What the task asks
The material below holds a span beginning at the line with "revert start. induction" and ending at the line with "(forall x, ~". Quote that span exactly, both ends included, and only that span.

==================================================

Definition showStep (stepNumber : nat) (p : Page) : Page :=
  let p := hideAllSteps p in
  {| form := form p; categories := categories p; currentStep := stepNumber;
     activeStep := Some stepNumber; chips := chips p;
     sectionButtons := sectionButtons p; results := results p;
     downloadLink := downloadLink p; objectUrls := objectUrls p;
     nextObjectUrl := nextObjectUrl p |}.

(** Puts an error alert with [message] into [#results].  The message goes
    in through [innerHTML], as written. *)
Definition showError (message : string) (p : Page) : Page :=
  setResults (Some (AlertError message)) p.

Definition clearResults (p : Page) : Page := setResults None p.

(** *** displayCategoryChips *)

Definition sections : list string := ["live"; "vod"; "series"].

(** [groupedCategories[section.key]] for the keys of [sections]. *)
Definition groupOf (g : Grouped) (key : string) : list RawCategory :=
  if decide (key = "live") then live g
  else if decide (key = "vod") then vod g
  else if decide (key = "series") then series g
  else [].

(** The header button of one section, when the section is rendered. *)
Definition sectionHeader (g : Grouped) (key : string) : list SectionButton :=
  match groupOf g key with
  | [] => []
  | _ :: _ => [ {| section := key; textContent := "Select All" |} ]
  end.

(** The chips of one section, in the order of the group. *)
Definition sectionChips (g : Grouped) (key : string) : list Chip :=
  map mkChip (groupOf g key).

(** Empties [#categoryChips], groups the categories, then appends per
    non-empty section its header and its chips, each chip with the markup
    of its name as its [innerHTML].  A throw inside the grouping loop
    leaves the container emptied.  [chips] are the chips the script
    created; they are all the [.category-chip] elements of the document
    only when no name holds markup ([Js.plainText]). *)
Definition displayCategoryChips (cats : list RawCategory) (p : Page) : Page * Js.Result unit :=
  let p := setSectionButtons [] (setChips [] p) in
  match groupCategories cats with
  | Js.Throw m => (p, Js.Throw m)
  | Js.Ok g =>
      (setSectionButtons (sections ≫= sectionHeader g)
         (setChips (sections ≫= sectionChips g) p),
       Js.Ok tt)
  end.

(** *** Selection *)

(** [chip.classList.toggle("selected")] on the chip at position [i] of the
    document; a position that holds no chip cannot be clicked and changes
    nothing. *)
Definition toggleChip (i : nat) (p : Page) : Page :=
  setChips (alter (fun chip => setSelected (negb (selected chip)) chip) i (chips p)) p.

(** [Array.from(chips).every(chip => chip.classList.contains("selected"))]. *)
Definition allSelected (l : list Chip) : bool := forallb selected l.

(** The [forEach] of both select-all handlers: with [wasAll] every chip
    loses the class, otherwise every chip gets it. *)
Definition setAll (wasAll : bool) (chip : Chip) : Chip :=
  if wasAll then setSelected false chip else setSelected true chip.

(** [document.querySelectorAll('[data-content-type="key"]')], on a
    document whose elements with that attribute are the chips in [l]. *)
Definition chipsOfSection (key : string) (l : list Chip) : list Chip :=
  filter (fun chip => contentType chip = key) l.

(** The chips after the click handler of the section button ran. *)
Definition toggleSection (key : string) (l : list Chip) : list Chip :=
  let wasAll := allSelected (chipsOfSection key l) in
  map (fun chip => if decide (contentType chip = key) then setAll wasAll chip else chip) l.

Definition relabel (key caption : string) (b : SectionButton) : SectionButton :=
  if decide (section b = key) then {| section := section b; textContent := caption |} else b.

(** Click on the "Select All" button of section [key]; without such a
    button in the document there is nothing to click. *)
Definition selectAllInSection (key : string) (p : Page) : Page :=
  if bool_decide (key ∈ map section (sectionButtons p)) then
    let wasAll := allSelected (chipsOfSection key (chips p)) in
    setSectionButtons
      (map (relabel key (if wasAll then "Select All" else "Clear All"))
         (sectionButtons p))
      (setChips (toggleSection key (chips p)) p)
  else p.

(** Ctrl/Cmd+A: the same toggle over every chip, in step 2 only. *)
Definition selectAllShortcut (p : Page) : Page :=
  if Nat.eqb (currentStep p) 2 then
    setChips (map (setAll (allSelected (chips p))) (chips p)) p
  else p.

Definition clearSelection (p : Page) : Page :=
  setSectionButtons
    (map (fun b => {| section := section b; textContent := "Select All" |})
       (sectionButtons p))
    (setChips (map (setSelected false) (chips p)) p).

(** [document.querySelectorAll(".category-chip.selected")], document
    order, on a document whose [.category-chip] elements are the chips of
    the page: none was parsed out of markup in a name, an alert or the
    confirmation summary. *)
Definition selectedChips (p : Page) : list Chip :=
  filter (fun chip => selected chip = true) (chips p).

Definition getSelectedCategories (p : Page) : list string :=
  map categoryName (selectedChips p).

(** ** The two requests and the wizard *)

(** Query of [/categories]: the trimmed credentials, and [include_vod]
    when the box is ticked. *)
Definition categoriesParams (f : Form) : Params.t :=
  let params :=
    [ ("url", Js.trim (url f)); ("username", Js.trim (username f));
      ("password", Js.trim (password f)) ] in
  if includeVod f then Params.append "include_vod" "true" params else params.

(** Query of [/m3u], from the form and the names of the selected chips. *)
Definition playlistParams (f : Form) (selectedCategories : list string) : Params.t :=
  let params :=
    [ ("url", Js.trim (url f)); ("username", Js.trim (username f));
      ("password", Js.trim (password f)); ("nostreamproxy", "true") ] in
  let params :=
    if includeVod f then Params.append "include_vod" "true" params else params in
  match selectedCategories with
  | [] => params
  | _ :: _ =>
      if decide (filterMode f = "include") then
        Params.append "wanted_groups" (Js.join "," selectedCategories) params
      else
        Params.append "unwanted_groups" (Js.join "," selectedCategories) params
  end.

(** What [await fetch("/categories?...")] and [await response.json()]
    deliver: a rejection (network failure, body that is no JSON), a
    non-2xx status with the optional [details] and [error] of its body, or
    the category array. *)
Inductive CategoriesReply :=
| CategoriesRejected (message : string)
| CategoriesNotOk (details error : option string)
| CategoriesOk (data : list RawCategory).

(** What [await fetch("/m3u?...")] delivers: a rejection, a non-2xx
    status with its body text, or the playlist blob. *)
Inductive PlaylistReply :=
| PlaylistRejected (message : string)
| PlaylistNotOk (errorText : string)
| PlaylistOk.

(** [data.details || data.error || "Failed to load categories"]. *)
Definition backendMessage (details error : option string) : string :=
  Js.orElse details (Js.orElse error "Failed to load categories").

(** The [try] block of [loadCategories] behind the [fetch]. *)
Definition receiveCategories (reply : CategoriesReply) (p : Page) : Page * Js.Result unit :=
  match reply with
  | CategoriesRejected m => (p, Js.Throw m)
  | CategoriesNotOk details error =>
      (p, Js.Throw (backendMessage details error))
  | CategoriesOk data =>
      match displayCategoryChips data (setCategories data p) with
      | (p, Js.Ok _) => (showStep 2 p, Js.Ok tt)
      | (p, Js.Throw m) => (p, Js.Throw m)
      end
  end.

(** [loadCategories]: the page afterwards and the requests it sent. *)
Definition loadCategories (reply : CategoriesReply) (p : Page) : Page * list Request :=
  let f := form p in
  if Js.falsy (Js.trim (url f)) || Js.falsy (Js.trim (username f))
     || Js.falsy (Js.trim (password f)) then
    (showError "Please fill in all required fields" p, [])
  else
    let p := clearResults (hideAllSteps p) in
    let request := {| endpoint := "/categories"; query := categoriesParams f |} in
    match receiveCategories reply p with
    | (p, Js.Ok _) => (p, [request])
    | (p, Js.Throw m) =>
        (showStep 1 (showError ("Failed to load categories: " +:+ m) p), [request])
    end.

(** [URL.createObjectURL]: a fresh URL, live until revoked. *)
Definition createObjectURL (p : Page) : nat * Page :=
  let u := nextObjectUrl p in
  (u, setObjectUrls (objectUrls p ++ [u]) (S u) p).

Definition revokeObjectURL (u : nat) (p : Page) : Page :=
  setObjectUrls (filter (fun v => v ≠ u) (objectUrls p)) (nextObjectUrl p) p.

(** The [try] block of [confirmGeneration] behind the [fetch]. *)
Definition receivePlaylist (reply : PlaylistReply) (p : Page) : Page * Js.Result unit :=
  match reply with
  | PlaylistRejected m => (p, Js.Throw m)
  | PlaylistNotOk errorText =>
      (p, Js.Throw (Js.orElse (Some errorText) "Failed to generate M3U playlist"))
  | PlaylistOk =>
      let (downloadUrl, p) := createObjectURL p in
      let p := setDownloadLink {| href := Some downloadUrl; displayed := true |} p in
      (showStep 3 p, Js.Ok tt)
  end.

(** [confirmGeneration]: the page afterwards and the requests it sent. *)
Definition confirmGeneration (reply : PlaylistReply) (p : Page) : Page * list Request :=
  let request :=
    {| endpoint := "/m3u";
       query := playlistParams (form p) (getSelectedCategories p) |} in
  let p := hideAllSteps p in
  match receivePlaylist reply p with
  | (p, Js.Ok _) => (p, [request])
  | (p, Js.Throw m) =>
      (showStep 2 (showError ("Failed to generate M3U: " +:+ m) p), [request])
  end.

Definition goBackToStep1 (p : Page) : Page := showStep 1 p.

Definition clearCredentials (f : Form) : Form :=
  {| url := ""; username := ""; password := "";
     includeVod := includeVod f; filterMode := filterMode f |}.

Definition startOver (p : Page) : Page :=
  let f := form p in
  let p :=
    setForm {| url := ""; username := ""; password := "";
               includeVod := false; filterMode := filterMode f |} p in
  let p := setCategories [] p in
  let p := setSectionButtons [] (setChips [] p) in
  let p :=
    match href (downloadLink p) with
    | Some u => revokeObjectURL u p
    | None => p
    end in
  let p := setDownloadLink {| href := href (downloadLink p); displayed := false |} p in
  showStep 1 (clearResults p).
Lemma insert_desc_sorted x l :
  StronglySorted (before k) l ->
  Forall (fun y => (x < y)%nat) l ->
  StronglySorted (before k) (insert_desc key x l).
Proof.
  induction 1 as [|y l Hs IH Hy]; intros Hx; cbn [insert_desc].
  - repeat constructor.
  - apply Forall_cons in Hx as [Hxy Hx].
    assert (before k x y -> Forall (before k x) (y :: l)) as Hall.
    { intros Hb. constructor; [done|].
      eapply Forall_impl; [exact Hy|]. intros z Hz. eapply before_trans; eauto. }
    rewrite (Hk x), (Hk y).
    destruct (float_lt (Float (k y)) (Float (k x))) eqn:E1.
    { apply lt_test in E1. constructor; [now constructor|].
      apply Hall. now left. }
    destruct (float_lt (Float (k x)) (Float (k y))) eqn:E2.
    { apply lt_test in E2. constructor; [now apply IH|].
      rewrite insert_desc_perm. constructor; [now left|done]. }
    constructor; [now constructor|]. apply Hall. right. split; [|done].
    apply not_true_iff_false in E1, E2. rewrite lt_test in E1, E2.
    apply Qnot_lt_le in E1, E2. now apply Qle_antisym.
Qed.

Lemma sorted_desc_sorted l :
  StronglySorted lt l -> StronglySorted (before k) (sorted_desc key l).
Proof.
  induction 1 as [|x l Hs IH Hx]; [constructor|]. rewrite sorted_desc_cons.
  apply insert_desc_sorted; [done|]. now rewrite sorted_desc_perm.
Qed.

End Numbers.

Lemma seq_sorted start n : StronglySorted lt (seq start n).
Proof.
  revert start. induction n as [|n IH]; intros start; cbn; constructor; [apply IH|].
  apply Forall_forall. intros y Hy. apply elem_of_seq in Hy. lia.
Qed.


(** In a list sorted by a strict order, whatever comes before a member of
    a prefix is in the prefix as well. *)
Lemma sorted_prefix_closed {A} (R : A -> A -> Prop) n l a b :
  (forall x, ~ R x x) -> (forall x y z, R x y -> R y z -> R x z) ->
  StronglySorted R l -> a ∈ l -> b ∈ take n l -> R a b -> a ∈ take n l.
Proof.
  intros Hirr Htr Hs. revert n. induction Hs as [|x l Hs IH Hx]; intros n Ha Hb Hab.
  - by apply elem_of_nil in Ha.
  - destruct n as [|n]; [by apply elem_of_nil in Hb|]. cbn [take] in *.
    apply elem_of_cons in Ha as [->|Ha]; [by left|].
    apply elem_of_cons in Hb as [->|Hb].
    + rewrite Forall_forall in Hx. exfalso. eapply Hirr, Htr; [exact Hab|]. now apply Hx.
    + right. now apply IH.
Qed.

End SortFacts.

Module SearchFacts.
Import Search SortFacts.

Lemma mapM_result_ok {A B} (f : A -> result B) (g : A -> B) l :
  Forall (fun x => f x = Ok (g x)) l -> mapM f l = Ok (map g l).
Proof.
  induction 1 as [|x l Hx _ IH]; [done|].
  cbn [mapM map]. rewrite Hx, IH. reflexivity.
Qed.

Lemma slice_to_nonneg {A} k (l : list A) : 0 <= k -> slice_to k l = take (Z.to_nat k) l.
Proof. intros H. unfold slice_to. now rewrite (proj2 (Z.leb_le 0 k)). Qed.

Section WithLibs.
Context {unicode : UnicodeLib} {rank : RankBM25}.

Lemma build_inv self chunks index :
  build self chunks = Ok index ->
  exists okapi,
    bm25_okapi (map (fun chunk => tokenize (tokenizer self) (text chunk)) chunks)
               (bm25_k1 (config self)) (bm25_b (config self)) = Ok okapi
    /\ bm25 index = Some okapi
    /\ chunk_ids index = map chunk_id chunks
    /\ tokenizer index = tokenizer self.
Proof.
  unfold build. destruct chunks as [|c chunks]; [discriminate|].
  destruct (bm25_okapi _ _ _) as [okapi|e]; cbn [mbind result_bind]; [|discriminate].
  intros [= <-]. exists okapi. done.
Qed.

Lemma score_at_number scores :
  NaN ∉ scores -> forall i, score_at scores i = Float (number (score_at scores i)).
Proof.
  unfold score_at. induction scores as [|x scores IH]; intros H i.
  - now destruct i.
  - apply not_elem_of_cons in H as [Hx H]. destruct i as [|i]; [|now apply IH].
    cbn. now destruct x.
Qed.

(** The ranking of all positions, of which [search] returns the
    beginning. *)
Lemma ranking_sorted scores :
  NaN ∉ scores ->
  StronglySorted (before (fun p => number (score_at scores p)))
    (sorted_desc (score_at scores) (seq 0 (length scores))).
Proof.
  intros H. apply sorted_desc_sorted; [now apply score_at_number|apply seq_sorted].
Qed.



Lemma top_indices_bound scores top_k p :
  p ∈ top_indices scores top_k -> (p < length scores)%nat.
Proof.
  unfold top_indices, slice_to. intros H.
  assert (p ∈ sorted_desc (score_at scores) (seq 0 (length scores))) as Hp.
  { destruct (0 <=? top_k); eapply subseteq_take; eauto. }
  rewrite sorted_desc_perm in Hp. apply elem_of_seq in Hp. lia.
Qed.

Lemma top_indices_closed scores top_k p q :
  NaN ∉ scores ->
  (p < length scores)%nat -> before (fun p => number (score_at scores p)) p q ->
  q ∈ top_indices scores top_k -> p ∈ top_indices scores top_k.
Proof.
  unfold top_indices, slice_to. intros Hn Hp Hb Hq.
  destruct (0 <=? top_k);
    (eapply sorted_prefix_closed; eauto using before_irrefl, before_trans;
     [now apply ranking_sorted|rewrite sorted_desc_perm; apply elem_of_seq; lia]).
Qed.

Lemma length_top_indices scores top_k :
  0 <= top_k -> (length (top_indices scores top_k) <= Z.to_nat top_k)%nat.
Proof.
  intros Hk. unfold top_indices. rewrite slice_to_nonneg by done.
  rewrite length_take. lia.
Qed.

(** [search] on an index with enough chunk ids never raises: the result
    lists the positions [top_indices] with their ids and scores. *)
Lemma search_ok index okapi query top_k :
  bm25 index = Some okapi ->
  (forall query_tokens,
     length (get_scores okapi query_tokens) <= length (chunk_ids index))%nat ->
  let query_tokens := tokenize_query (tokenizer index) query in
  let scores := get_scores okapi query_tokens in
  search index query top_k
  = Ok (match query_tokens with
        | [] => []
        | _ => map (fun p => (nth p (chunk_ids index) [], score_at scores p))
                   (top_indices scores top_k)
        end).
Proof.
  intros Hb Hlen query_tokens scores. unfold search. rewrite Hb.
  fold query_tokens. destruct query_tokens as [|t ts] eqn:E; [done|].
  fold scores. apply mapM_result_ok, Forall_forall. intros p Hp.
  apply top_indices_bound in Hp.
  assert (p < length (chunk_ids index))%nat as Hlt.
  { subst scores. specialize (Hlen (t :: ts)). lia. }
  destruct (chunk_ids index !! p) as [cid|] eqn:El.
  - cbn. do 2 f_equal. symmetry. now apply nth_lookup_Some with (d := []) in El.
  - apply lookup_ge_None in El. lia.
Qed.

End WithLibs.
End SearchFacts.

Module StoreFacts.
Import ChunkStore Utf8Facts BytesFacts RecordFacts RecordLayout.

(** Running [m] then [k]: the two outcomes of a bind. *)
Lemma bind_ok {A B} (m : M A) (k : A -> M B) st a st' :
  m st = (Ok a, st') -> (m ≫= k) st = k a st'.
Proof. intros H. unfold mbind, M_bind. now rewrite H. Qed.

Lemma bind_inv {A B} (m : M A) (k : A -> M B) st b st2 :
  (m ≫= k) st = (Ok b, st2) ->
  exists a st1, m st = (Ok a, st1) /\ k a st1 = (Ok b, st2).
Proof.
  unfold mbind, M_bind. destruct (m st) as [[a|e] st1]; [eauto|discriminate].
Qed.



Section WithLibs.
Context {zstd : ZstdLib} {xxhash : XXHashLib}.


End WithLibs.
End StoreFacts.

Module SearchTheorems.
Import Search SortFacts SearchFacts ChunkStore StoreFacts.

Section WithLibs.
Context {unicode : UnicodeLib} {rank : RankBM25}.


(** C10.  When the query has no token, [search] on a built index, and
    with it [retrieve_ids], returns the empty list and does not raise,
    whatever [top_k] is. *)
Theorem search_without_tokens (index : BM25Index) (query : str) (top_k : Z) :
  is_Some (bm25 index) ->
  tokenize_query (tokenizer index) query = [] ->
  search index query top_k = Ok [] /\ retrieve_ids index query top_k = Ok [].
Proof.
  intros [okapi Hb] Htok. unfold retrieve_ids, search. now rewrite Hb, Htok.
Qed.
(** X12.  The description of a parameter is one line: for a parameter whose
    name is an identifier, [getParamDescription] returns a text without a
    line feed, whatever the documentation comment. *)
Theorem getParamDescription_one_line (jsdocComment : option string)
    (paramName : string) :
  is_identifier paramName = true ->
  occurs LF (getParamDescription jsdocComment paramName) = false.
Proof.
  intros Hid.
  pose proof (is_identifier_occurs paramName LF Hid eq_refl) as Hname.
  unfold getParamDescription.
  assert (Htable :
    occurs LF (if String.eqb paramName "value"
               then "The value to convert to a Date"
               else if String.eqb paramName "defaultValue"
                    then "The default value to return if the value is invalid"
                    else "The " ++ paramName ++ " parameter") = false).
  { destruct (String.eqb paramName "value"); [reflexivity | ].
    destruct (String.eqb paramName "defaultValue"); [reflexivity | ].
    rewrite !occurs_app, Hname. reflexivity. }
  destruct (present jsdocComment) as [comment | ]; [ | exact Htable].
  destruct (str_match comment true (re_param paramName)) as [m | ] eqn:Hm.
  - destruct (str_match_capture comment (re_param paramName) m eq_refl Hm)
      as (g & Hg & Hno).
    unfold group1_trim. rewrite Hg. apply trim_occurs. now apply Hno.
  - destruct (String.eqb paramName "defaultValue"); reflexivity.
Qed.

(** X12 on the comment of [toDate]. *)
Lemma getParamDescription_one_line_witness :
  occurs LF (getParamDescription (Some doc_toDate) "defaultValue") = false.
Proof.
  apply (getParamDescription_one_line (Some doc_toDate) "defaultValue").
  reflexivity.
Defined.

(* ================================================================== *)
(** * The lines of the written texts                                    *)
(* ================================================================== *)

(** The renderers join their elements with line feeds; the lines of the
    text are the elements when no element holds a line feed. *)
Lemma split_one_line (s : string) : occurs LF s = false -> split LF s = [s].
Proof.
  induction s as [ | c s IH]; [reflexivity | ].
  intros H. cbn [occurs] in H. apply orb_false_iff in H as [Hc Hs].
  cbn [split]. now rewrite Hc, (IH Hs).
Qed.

==================================================

Finished task
  revert start. induction n as [|n IH]; intros start; cbn; constructor; [apply IH|].
  apply Forall_forall. intros y Hy. apply elem_of_seq in Hy. lia.
Qed.


(** In a list sorted by a strict order, whatever comes before a member of
    a prefix is in the prefix as well. *)
Lemma sorted_prefix_closed {A} (R : A -> A -> Prop) n l a b :
  (forall x, ~ R x x) -> (forall x y z, R x y -> R y z -> R x z) ->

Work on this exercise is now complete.